KIO leaves UNFC in a dilemma

The very existence of the United Nationalities Federal Council (UNFC) ethnic alliance has been called into question by the departure of the Kachin Independence Organization (KIO), say Burma observers.

 The KIO reportedly etched a draft resignation letter last week, according to an official who requested anonymity, speaking to Shan Herald.

Alongside its ally the Shan State Progress Party/Shan State Army (SSPP/SSA), the KIO have recently attended talks in Wa army headquarters, Panghsang, where they forged close relationships with the members of the so-called Northern Alliance—Myanmar Nationalities Democratic Alliance Army (MNDAA), Arakan Army (AA), and Ta’ang National Liberation Army (TNLA).
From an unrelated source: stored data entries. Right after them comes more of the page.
Class LLVM := {
  APInt : Type;
  (** the unsigned integer an [APInt] holds *)
  uval : APInt -> Z;
  (** [APInt(numBits, val)] *)
  apint : Z -> Z -> APInt;
  getBitWidth : APInt -> Z;
  getZExtValue : APInt -> Z;
  getSExtValue : APInt -> Z;
  apint_and : APInt -> APInt -> APInt;
  apint_or : APInt -> APInt -> APInt;
  apint_xor : APInt -> APInt -> APInt;
  apint_not : APInt -> APInt;
  apint_add : APInt -> APInt -> APInt;
  apint_sub : APInt -> APInt -> APInt;
  apint_mul : APInt -> APInt -> APInt;
  apint_neg : APInt -> APInt;
  sdiv : APInt -> APInt -> APInt;
  udiv : APInt -> APInt -> APInt;
  srem : APInt -> APInt -> APInt;
  urem : APInt -> APInt -> APInt;
  apint_eq : APInt -> APInt -> bool;
  slt : APInt -> APInt -> bool;
  ult : APInt -> APInt -> bool;
  sgt : APInt -> APInt -> bool;
  ugt : APInt -> APInt -> bool;
  apint_abs : APInt -> APInt;
  smax : APInt -> APInt -> APInt;
  umax : APInt -> APInt -> APInt;
  smin : APInt -> APInt -> APInt;
  umin : APInt -> APInt -> APInt;
  isNegative : APInt -> bool;
  isZero : APInt -> bool;
  isOne : APInt -> bool;
  (** shifts by an [unsigned] and by an [APInt] *)
  shl : APInt -> Z -> APInt;
  lshr : APInt -> Z -> APInt;
  apint_shl : APInt -> APInt -> APInt;
  apint_lshr : APInt -> APInt -> APInt;
  apint_ashr : APInt -> APInt -> APInt;
  zext : APInt -> Z -> APInt;
  zextOrTrunc : APInt -> Z -> APInt;
  sextOrTrunc : APInt -> Z -> APInt;
  extractBits : APInt -> Z -> Z -> APInt;
  popcount : APInt -> Z;
  countLeadingZeros : APInt -> Z;
  APFloat : Type;
  getSemantics : APFloat -> FloatKind;
  (** [APFloat(semantics, bits)] and [bitcastToAPInt] *)
  apfloat : FloatKind -> APInt -> APFloat;
  bitcastToAPInt : APFloat -> APInt;
  (** a C++ [float] is its object representation *)
  apfloat_of_float : Z -> APFloat;
  convertToFloat : APFloat -> Z;
  apfloat_of_double : double -> APFloat;
  convertToDouble : APFloat -> double;
  apfloat_add : APFloat -> APFloat -> APFloat;
  apfloat_sub : APFloat -> APFloat -> APFloat;
  apfloat_mul : APFloat -> APFloat -> APFloat;
  apfloat_div : APFloat -> APFloat -> APFloat;
  apfloat_mod : APFloat -> APFloat -> APFloat;
  apfloat_neg : APFloat -> APFloat;
  apfloat_abs : APFloat -> APFloat;
  maximum : APFloat -> APFloat -> APFloat;
  minimum : APFloat -> APFloat -> APFloat;
  apfloat_lt : APFloat -> APFloat -> bool;
  apfloat_gt : APFloat -> APFloat -> bool;
  apfloat_eq : APFloat -> APFloat -> bool;
  isNaN : APFloat -> bool;
  apfloat_isZero : APFloat -> bool;
  isNegZero : APFloat -> bool;
  isPosZero : APFloat -> bool;
  apfloat_isNegative : APFloat -> bool;
  apfloat_isFinite : APFloat -> bool;
  isInfinity : APFloat -> bool;
  roundToIntegral : RoundingMode -> APFloat -> APFloat;
  (** [convert(semantics, rmNearestTiesToEven)] *)
  apfloat_convert : FloatKind -> APFloat -> APFloat;
  (** [convertToInteger] into an integer of a width and signedness, toward zero *)
  convertToInteger : Z -> bool -> APFloat -> APInt;
  (** whether the status of these conversions is not [opInvalidOp] *)
  convertToInteger_valid : Z -> bool -> APFloat -> bool;
  apfloat_convert_valid : FloatKind -> APFloat -> bool;
  (** [convertFromAPInt(value, isSigned, rmNearestTiesToEven)] *)
  convertFromAPInt : FloatKind -> APInt -> bool -> APFloat;
  getInf : FloatKind -> APFloat;
  getNaN : FloatKind -> APFloat;
  getZero : FloatKind -> APFloat;
  (** [getOne(semantics, negative)] *)
  getOne : FloatKind -> bool -> APFloat;
  double_of_Z : Z -> double;
  double_op : DoubleOp -> double -> double -> double;
  double_neg : double -> double;
  double_le : double -> double -> bool;
  double_lt : double -> double -> bool;
  std1 : StdFn -> double -> double;
  std2 : StdFn2 -> double -> double -> double;
  complex_op : DoubleOp -> double * double -> double * double -> double * double;
  (** a [double] times or divided by a complex number *)
  double_complex_op : DoubleOp -> double -> double * double -> double * double;
  complex_std1 : StdFn -> double * double -> double * double;
  complex_pow : double * double -> double * double -> double * double;
  complex_abs : double * double -> double;
}.

(** The signed integer an [APInt] holds. *)
Definition sval {L : LLVM} (x : APInt) : Z := to_signed (getBitWidth x) (uval x).

(** [APInt]'s binary operations are documented on operands of one width; an
    [APInt] of no bits has no sign, and no element has such a type. *)
Definition same_width {L : LLVM} (x y : APInt) : Prop :=
  0 < getBitWidth x /\ getBitWidth x = getBitWidth y.

Class LLVMLaws (L : LLVM) : Prop := {
  width_nonneg x : 0 <= getBitWidth x;
  uval_range x : 0 <= uval x < 2 ^ getBitWidth x;
  apint_ext x y : getBitWidth x = getBitWidth y -> uval x = uval y -> x = y;
  width_apint w v : 0 < w -> getBitWidth (apint w v) = w;
  uval_apint w v : 0 < w -> uval (apint w v) = v mod 2 ^ w;
  getZExtValue_spec x : getBitWidth x <= 64 -> getZExtValue x = uval x;
  getSExtValue_spec x : 0 < getBitWidth x <= 64 -> getSExtValue x = sval x;
  width_and x y : same_width x y -> getBitWidth (apint_and x y) = getBitWidth x;
  uval_and x y : same_width x y -> uval (apint_and x y) = Z.land (uval x) (uval y);
  width_or x y : same_width x y -> getBitWidth (apint_or x y) = getBitWidth x;
  uval_or x y : same_width x y -> uval (apint_or x y) = Z.lor (uval x) (uval y);
  width_xor x y : same_width x y -> getBitWidth (apint_xor x y) = getBitWidth x;
  uval_xor x y : same_width x y -> uval (apint_xor x y) = Z.lxor (uval x) (uval y);
  width_not x : getBitWidth (apint_not x) = getBitWidth x;
  uval_not x : uval (apint_not x) = 2 ^ getBitWidth x - 1 - uval x;
  width_add x y : same_width x y -> getBitWidth (apint_add x y) = getBitWidth x;
  uval_add x y : same_width x y -> uval (apint_add x y) = (uval x + uval y) mod 2 ^ getBitWidth x;
  width_sub x y : same_width x y -> getBitWidth (apint_sub x y) = getBitWidth x;
  uval_sub x y : same_width x y -> uval (apint_sub x y) = (uval x - uval y) mod 2 ^ getBitWidth x;
  width_mul x y : same_width x y -> getBitWidth (apint_mul x y) = getBitWidth x;
  uval_mul x y : same_width x y -> uval (apint_mul x y) = (uval x * uval y) mod 2 ^ getBitWidth x;
  width_neg x : getBitWidth (apint_neg x) = getBitWidth x;
  uval_neg x : uval (apint_neg x) = (- uval x) mod 2 ^ getBitWidth x;
  width_sdiv x y : same_width x y -> uval y <> 0 -> getBitWidth (sdiv x y) = getBitWidth x;
  uval_sdiv x y : same_width x y -> uval y <> 0 ->
    uval (sdiv x y) = (Z.quot (sval x) (sval y)) mod 2 ^ getBitWidth x;
  width_udiv x y : same_width x y -> uval y <> 0 -> getBitWidth (udiv x y) = getBitWidth x;
  uval_udiv x y : same_width x y -> uval y <> 0 -> uval (udiv x y) = uval x / uval y;
  width_srem x y : same_width x y -> uval y <> 0 -> getBitWidth (srem x y) = getBitWidth x;
  uval_srem x y : same_width x y -> uval y <> 0 ->
    uval (srem x y) = (Z.rem (sval x) (sval y)) mod 2 ^ getBitWidth x;
  width_urem x y : same_width x y -> uval y <> 0 -> getBitWidth (urem x y) = getBitWidth x;
  uval_urem x y : same_width x y -> uval y <> 0 -> uval (urem x y) = uval x mod uval y;
  apint_eq_spec x y : same_width x y -> apint_eq x y = (uval x =? uval y);
  slt_spec x y : same_width x y -> slt x y = (sval x <? sval y);
  ult_spec x y : same_width x y -> ult x y = (uval x <? uval y);
  sgt_spec x y : same_width x y -> sgt x y = (sval y <? sval x);
  ugt_spec x y : same_width x y -> ugt x y = (uval y <? uval x);
  width_abs x : getBitWidth (apint_abs x) = getBitWidth x;
  uval_abs x : 0 < getBitWidth x -> uval (apint_abs x) = Z.abs (sval x) mod 2 ^ getBitWidth x;
  smax_spec x y : same_width x y -> smax x y = if sgt x y then x else y;
  umax_spec x y : same_width x y -> umax x y = if ugt x y then x else y;
  smin_spec x y : same_width x y -> smin x y = if slt x y then x else y;
  umin_spec x y : same_width x y -> umin x y = if ult x y then x else y;
  isNegative_spec x : 0 < getBitWidth x -> isNegative x = (sval x <? 0);
  isZero_spec x : isZero x = (uval x =? 0);
  isOne_spec x : isOne x = (uval x =? 1);
  width_shl x n : 0 <= n <= getBitWidth x -> getBitWidth (shl x n) = getBitWidth x;
  uval_shl x n : 0 <= n <= getBitWidth x -> uval (shl x n) = (uval x * 2 ^ n) mod 2 ^ getBitWidth x;
  width_lshr x n : 0 <= n <= getBitWidth x -> getBitWidth (lshr x n) = getBitWidth x;
  uval_lshr x n : 0 <= n <= getBitWidth x -> uval (lshr x n) = uval x / 2 ^ n;
  apint_shl_spec x y : apint_shl x y = shl x (Z.min (uval y) (getBitWidth x));
  apint_lshr_spec x y : apint_lshr x y = lshr x (Z.min (uval y) (getBitWidth x));
  width_ashr x y : getBitWidth (apint_ashr x y) = getBitWidth x;
  uval_ashr x y : 0 < getBitWidth x ->
    uval (apint_ashr x y) = (sval x / 2 ^ Z.min (uval y) (getBitWidth x)) mod 2 ^ getBitWidth x;
  width_zext x w : getBitWidth x <= w -> getBitWidth (zext x w) = w;
  uval_zext x w : getBitWidth x <= w -> uval (zext x w) = uval x;
  width_zextOrTrunc x w : 0 < w -> getBitWidth (zextOrTrunc x w) = w;
  uval_zextOrTrunc x w : 0 < w -> uval (zextOrTrunc x w) = uval x mod 2 ^ w;
  width_sextOrTrunc x w : 0 < w -> getBitWidth (sextOrTrunc x w) = w;
  uval_sextOrTrunc x w : 0 < w -> 0 < getBitWidth x -> uval (sextOrTrunc x w) = sval x mod 2 ^ w;
  width_extractBits x n p : 0 < n -> 0 <= p -> p + n <= getBitWidth x -> getBitWidth (extractBits x n p) = n;
  uval_extractBits x n p : 0 < n -> 0 <= p -> p + n <= getBitWidth x ->
    uval (extractBits x n p) = (uval x / 2 ^ p) mod 2 ^ n;
  popcount_spec x : popcount x = popcount_z (getBitWidth x) (uval x);
  clz_spec x : countLeadingZeros x = clz_z (getBitWidth x) (uval x);
  width_bitcast f : getBitWidth (bitcastToAPInt f) = float_width (getSemantics f);
  sem_apfloat k b : getSemantics (apfloat k b) = k;
  apfloat_bitcast f : apfloat (getSemantics f) (bitcastToAPInt f) = f;
  bitcast_apfloat k b : getBitWidth b = float_width k -> bitcastToAPInt (apfloat k b) = b;
  of_float_sem z : getSemantics (apfloat_of_float z) = Float32;
  to_float_range f : 0 <= convertToFloat f < 2 ^ 32;
  of_to_float f : getSemantics f = Float32 -> apfloat_of_float (convertToFloat f) = f;
  of_double_sem d : getSemantics (apfloat_of_double d) = Float64;
  to_double_range f : 0 <= double_bits (convertToDouble f) < 2 ^ 64;
  of_to_double f : getSemantics f = Float64 -> apfloat_of_double (convertToDouble f) = f;
  to_of_double d : 0 <= double_bits d < 2 ^ 64 -> convertToDouble (apfloat_of_double d) = d;
  sem_add f g : getSemantics f = getSemantics g -> getSemantics (apfloat_add f g) = getSemantics f;
  sem_sub f g : getSemantics f = getSemantics g -> getSemantics (apfloat_sub f g) = getSemantics f;
  sem_mul f g : getSemantics f = getSemantics g -> getSemantics (apfloat_mul f g) = getSemantics f;
  sem_div f g : getSemantics f = getSemantics g -> getSemantics (apfloat_div f g) = getSemantics f;
  sem_mod f g : getSemantics f = getSemantics g -> getSemantics (apfloat_mod f g) = getSemantics f;
  sem_neg f : getSemantics (apfloat_neg f) = getSemantics f;
  sem_abs f : getSemantics (apfloat_abs f) = getSemantics f;
  sem_max f g : getSemantics f = getSemantics g -> getSemantics (maximum f g) = getSemantics f;
  sem_min f g : getSemantics f = getSemantics g -> getSemantics (minimum f g) = getSemantics f;
  sem_round m f : getSemantics (roundToIntegral m f) = getSemantics f;
  sem_convert k f : getSemantics (apfloat_convert k f) = k;
  width_convertToInteger w u f : 0 < w -> getBitWidth (convertToInteger w u f) = w;
  sem_fromAPInt k x s : getSemantics (convertFromAPInt k x s) = k;
  sem_inf k : getSemantics (getInf k) = k;
  sem_nan k : getSemantics (getNaN k) = k;
  sem_zero k : getSemantics (getZero k) = k;
  sem_one k n : getSemantics (getOne k n) = k;
  (** conversions read the number an integer or a float stands for *)
  fromAPInt_ext k x y s : (if s : bool then sval x = sval y else uval x = uval y) ->
    convertFromAPInt k x s = convertFromAPInt k y s;
  to_double_convert f : convertToDouble (apfloat_convert Float64 f) = convertToDouble f;
  isZero_double : apfloat_isZero (apfloat_of_double (Double 0)) = true;
}.

#[export] Hint Resolve uval_range width_nonneg : hlo.

(** ** A concrete implementation *)
Module Concrete.

Record zint := ZInt {
  zi_width : Z;
  zi_val : Z;
  zi_ok : (0 <? zi_width) && (0 <=? zi_val) && (zi_val <? 2 ^ zi_width) = true;
}.

Record zfloat := ZFloat {
  zf_kind : FloatKind;
  zf_val : Z;
  zf_ok : (0 <=? zf_val) && (zf_val <? 2 ^ float_width zf_kind) = true;
}.

Definition zi_zero : zint := ZInt 1 0 eq_refl.

Definition mk (w v : Z) : zint :=
  match Sumbool.sumbool_of_bool ((0 <? w) && (0 <=? v mod 2 ^ w) && (v mod 2 ^ w <? 2 ^ w)) with
  | left H => ZInt w (v mod 2 ^ w) H
  | right _ => zi_zero
  end.

Lemma fzero_ok k : (0 <=? 0) && (0 <? 2 ^ float_width k) = true.
Proof. by destruct k. Qed.

Definition mkf (k : FloatKind) (v : Z) : zfloat :=
  match Sumbool.sumbool_of_bool
      ((0 <=? v mod 2 ^ float_width k) && (v mod 2 ^ float_width k <? 2 ^ float_width k)) with
  | left H => ZFloat k (v mod 2 ^ float_width k) H
  | right _ => ZFloat k 0 (fzero_ok k)
  end.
Does it then follow that if the KIO leaves the UNFC, will the SSPP/SSA follow suit?

“I think the UNFC is founded on the principle of ‘political allies,’” said That Hmu, an ex-student army combatant and now a senior member of the Democratic Party for New Society. “It does not help them at the negotiation table with their counterparts the Burmese military. They have been cornered and pressured; they have been crushed to pieces.”

The SSPP/SSA’s Maj-Gen Sai Htoo recently told reporters that his group has no intention of leaving the UNFC. Some observers, however, have raised eyebrows and will continue to monitor the Shan army’s progress in talks with the Northern Alliance.

Meanwhile, the Burmese government remains confident that five members of the UNFC—the Karenni National Progressive Party (KNPP), the New Mon State Party (NMSP), the Arakan National Council (ANC), the Wa National Organization (WNO), and the Lahu Democratic Union (LDU) —will ultimately sign the Nationwide Ceasefire Agreement (NCA).

Burma ethnologist Nai Banya Aung from Mon News Agency said, “The NMSP’s meeting will come to an end today, 8 May, while the KNPP will hold theirs on May 10. The decision on whether to sign the NCA depends on the outcome of those meetings.”
The NMSP maintains that the adoption of the NCA should only be taken when all members of the UNFC are in consent.

“There will be a meeting between the Delegation for Political Negotiation (DPN), a negotiating team formed by the UNFC, and the government’s Peace Commission (PC) on May 14 - 18. By then, we will have a better picture of how close to signing the NCA they are,” said Nai Banya Aung.

The government, of course, insists that the NCA is the only pathway to peace. It has agreed “in principle” to the UNFC’s 9-point plan, but has not committed to accepting it.

And observers also question whether the Arakan National Council/Arakan Army (ANC/AA) will eventually sign the NCA or follow the UWSA-led political approach.

In the meantime, both the NMSP and KNPP have requested that the NCA treaty be updated to incorporate the UNFC’s 9-point proposal. If the government and military insist that no amendments are permitted to the original document, then it seems unlikely that there is much they can do.

We can conclude that, under any circumstance, the five remaining members of the UNFC must seriously consider signing the NCA. However, in the immediate term, that prospect is unlikely.